Work task
Look through the records below for the line holding "- destruct (histogram_loop_ok". Write it out exactly, with each following line through the line holding "From stdpp Require Import base gmap option numbers list sorting".

Data supplied

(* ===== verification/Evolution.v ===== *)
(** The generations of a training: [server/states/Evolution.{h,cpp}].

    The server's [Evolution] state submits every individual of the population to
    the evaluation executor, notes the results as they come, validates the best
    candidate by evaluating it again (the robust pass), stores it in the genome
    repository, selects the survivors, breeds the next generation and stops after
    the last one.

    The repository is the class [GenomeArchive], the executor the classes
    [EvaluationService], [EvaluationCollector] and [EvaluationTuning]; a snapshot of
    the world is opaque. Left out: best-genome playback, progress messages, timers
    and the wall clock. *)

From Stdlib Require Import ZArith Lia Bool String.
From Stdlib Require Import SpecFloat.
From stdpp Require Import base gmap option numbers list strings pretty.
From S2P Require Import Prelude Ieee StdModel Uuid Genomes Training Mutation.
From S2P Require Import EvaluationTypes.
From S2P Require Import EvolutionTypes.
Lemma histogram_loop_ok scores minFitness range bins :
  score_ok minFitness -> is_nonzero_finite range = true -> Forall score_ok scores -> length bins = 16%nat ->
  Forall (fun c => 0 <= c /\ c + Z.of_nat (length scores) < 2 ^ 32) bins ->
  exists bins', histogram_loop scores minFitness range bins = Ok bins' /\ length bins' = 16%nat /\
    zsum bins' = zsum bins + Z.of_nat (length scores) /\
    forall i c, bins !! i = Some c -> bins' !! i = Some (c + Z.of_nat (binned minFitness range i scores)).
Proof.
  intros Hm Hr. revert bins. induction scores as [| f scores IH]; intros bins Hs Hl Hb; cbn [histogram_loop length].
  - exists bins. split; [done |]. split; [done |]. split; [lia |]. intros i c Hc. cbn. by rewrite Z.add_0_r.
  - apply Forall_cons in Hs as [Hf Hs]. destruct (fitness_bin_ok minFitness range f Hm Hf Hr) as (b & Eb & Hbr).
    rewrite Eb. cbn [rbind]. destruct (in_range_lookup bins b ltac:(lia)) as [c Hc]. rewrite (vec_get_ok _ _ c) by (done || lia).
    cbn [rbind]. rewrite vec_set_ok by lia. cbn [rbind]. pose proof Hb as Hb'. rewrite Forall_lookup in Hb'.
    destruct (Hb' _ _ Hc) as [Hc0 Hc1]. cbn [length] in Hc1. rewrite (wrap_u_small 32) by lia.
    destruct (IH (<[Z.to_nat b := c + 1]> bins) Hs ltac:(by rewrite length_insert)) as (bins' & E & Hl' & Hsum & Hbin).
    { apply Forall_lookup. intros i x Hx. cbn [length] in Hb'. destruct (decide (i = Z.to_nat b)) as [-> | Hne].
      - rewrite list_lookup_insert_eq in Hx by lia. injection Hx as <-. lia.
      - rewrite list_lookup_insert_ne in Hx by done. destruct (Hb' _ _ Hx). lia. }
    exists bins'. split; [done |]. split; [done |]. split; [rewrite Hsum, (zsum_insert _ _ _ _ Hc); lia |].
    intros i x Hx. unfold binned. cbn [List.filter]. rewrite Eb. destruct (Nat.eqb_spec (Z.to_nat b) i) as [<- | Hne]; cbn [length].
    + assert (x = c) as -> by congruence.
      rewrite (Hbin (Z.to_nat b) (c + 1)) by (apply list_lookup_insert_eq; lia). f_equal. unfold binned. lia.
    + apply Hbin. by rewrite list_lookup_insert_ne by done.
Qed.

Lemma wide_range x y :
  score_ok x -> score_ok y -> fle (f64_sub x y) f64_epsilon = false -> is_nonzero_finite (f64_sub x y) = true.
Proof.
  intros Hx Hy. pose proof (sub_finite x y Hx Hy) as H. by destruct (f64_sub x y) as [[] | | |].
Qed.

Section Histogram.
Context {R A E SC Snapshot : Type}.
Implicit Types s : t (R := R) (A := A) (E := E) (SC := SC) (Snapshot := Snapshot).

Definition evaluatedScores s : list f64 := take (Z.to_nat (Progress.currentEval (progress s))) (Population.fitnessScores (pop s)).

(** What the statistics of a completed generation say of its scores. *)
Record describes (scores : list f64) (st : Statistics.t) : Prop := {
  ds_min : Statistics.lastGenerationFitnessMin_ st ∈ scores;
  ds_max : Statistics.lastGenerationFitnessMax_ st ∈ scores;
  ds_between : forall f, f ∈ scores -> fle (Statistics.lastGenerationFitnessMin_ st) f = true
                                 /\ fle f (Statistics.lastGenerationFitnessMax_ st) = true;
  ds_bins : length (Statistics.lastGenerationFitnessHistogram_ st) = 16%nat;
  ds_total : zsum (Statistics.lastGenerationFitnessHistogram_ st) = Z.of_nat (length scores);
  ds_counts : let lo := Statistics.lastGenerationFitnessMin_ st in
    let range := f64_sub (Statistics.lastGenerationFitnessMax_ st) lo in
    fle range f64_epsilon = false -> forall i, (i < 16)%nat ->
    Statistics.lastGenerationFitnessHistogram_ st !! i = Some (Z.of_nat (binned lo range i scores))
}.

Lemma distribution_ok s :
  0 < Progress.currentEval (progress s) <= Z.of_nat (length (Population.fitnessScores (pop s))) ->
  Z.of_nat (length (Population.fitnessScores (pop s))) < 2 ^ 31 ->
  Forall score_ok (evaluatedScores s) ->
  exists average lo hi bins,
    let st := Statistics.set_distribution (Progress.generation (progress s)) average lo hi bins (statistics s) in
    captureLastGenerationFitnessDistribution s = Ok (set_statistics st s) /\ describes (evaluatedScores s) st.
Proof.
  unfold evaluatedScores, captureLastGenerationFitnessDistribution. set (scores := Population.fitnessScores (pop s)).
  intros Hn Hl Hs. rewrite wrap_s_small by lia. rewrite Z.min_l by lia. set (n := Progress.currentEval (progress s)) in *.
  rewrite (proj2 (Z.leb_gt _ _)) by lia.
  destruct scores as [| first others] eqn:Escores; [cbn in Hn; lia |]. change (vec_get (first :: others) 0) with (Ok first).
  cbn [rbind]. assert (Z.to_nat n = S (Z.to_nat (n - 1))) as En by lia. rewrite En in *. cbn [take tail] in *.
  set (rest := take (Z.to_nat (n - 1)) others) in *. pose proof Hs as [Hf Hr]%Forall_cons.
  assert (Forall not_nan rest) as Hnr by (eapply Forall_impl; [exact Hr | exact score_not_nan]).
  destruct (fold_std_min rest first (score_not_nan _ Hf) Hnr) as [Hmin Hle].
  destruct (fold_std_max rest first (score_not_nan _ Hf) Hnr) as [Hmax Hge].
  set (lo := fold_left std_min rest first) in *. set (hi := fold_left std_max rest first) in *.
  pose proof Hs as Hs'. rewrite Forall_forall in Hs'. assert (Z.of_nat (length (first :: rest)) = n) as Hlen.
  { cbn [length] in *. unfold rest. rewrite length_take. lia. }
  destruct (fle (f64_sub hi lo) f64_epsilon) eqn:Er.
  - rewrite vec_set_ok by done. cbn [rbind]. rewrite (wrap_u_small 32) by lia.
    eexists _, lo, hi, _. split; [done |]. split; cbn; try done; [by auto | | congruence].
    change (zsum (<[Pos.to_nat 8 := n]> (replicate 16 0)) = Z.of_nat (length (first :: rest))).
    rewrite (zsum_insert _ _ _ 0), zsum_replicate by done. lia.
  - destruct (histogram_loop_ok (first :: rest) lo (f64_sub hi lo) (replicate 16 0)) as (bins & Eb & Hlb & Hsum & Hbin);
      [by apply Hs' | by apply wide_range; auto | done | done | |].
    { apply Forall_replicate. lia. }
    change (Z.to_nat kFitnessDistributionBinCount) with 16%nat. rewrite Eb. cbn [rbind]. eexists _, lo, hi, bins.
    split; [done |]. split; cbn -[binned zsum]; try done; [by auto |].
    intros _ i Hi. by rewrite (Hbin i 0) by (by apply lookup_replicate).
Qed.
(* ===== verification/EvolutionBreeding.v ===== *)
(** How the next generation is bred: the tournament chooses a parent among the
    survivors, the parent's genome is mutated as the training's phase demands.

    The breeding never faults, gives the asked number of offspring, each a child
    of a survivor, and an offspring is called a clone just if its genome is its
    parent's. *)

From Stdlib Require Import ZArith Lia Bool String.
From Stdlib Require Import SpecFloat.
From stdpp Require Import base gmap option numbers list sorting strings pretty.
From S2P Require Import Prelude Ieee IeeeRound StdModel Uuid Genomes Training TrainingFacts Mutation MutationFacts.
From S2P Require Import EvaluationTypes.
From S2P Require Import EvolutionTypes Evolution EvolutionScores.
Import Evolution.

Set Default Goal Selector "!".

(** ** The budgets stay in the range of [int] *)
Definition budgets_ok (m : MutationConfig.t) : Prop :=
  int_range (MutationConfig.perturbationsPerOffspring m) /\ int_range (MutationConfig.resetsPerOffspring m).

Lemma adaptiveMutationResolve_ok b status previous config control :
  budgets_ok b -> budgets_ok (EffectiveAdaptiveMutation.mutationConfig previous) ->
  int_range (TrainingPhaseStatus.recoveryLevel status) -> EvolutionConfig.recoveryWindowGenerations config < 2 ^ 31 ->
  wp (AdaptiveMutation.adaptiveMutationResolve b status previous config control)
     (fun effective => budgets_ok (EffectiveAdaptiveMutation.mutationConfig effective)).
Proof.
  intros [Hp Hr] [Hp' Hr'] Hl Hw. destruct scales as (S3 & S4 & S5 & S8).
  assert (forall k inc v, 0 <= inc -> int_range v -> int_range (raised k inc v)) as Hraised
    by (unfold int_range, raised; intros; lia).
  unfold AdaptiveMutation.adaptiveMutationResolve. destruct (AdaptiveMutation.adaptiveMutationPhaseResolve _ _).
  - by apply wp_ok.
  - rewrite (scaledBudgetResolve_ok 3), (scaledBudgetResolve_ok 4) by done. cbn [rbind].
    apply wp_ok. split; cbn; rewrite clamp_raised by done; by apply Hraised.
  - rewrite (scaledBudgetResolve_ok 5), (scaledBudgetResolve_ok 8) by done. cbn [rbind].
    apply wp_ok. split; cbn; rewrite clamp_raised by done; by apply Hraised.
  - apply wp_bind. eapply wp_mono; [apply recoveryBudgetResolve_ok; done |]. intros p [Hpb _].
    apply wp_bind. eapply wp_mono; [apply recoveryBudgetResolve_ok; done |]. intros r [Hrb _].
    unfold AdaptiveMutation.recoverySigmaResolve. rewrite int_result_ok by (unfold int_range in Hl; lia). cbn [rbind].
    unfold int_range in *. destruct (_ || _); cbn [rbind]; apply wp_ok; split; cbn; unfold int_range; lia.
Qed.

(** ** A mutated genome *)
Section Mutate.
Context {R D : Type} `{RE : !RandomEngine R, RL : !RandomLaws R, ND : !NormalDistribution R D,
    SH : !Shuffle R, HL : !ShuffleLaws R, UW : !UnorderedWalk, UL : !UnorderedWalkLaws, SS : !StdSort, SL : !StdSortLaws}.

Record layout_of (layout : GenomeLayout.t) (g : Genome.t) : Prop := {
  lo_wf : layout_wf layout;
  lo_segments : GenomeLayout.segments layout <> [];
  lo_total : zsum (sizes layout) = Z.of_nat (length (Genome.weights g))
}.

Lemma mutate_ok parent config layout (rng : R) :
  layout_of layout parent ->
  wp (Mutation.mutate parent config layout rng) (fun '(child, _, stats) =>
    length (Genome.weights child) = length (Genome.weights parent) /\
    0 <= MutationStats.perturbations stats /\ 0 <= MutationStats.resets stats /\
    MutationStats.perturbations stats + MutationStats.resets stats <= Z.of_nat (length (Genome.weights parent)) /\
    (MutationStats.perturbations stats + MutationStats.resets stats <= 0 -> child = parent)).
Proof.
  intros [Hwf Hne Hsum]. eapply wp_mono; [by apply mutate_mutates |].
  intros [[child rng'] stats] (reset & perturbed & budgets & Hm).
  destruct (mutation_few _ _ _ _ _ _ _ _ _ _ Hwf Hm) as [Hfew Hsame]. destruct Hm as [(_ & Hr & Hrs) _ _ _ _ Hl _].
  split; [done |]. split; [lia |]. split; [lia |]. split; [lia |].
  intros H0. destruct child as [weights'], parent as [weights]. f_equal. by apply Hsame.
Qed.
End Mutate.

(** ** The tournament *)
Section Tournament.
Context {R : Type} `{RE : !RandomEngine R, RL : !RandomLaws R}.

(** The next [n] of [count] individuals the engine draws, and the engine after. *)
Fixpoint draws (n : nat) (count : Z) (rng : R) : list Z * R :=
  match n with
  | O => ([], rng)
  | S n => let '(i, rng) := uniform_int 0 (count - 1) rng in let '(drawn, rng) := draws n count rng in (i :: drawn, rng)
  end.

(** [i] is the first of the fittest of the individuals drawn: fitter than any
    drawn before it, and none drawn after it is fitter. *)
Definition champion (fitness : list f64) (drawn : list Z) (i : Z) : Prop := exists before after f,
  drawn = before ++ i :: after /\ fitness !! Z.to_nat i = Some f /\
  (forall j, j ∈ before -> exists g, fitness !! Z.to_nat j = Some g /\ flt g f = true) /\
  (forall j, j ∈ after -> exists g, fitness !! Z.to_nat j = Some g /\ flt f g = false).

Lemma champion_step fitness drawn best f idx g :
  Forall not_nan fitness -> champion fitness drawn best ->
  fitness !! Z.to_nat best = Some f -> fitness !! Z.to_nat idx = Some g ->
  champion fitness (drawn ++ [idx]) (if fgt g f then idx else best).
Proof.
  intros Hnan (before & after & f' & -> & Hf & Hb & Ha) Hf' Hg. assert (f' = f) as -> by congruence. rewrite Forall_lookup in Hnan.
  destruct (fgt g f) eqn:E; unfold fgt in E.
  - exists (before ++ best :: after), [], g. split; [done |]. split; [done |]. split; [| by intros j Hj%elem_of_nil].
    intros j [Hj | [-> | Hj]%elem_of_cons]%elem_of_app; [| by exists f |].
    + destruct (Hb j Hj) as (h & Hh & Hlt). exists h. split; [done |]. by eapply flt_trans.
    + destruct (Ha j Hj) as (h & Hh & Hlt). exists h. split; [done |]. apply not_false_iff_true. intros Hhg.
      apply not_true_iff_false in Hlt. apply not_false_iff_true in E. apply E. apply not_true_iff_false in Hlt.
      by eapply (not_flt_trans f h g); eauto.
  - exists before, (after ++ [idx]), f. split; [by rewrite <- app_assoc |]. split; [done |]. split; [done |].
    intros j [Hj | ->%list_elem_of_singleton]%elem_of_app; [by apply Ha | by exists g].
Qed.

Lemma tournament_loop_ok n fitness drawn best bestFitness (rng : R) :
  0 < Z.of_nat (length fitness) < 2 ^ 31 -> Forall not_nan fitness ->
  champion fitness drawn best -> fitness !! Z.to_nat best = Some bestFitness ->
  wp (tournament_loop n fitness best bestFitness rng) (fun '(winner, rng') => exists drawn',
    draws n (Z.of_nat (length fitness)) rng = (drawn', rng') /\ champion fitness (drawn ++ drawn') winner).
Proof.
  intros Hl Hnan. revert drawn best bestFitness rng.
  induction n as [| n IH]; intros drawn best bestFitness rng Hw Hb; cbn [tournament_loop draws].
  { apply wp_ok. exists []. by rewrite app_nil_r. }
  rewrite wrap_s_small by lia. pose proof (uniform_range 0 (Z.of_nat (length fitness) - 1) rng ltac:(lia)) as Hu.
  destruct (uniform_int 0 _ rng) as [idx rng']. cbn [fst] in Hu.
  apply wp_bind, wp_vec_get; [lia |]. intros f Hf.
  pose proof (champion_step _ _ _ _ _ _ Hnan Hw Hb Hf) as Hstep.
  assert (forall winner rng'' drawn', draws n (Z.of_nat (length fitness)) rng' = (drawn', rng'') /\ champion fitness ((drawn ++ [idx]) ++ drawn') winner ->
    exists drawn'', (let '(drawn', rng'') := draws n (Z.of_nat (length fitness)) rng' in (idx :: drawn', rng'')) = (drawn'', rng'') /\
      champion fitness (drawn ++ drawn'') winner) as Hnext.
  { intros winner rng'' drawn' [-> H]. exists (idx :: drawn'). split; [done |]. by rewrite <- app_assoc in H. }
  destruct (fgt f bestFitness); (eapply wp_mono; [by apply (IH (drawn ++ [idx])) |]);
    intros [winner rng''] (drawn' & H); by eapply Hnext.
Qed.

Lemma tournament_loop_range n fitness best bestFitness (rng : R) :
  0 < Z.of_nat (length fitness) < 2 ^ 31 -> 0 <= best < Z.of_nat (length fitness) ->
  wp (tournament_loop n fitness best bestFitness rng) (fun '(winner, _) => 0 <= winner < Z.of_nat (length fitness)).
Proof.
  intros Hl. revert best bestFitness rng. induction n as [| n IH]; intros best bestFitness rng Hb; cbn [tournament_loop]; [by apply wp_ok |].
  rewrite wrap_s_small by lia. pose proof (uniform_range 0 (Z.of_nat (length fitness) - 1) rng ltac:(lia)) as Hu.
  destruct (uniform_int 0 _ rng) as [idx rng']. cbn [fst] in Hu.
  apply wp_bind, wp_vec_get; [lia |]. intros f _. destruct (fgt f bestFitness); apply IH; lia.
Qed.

Response to the task
  - destruct (histogram_loop_ok (first :: rest) lo (f64_sub hi lo) (replicate 16 0)) as (bins & Eb & Hlb & Hsum & Hbin);
      [by apply Hs' | by apply wide_range; auto | done | done | |].
    { apply Forall_replicate. lia. }
    change (Z.to_nat kFitnessDistributionBinCount) with 16%nat. rewrite Eb. cbn [rbind]. eexists _, lo, hi, bins.
    split; [done |]. split; cbn -[binned zsum]; try done; [by auto |].
    intros _ i Hi. by rewrite (Hbin i 0) by (by apply lookup_replicate).
Qed.
(* ===== verification/EvolutionBreeding.v ===== *)
(** How the next generation is bred: the tournament chooses a parent among the
    survivors, the parent's genome is mutated as the training's phase demands.

    The breeding never faults, gives the asked number of offspring, each a child
    of a survivor, and an offspring is called a clone just if its genome is its
    parent's. *)

From Stdlib Require Import ZArith Lia Bool String.
From Stdlib Require Import SpecFloat.
From stdpp Require Import base gmap option numbers list sorting strings pretty.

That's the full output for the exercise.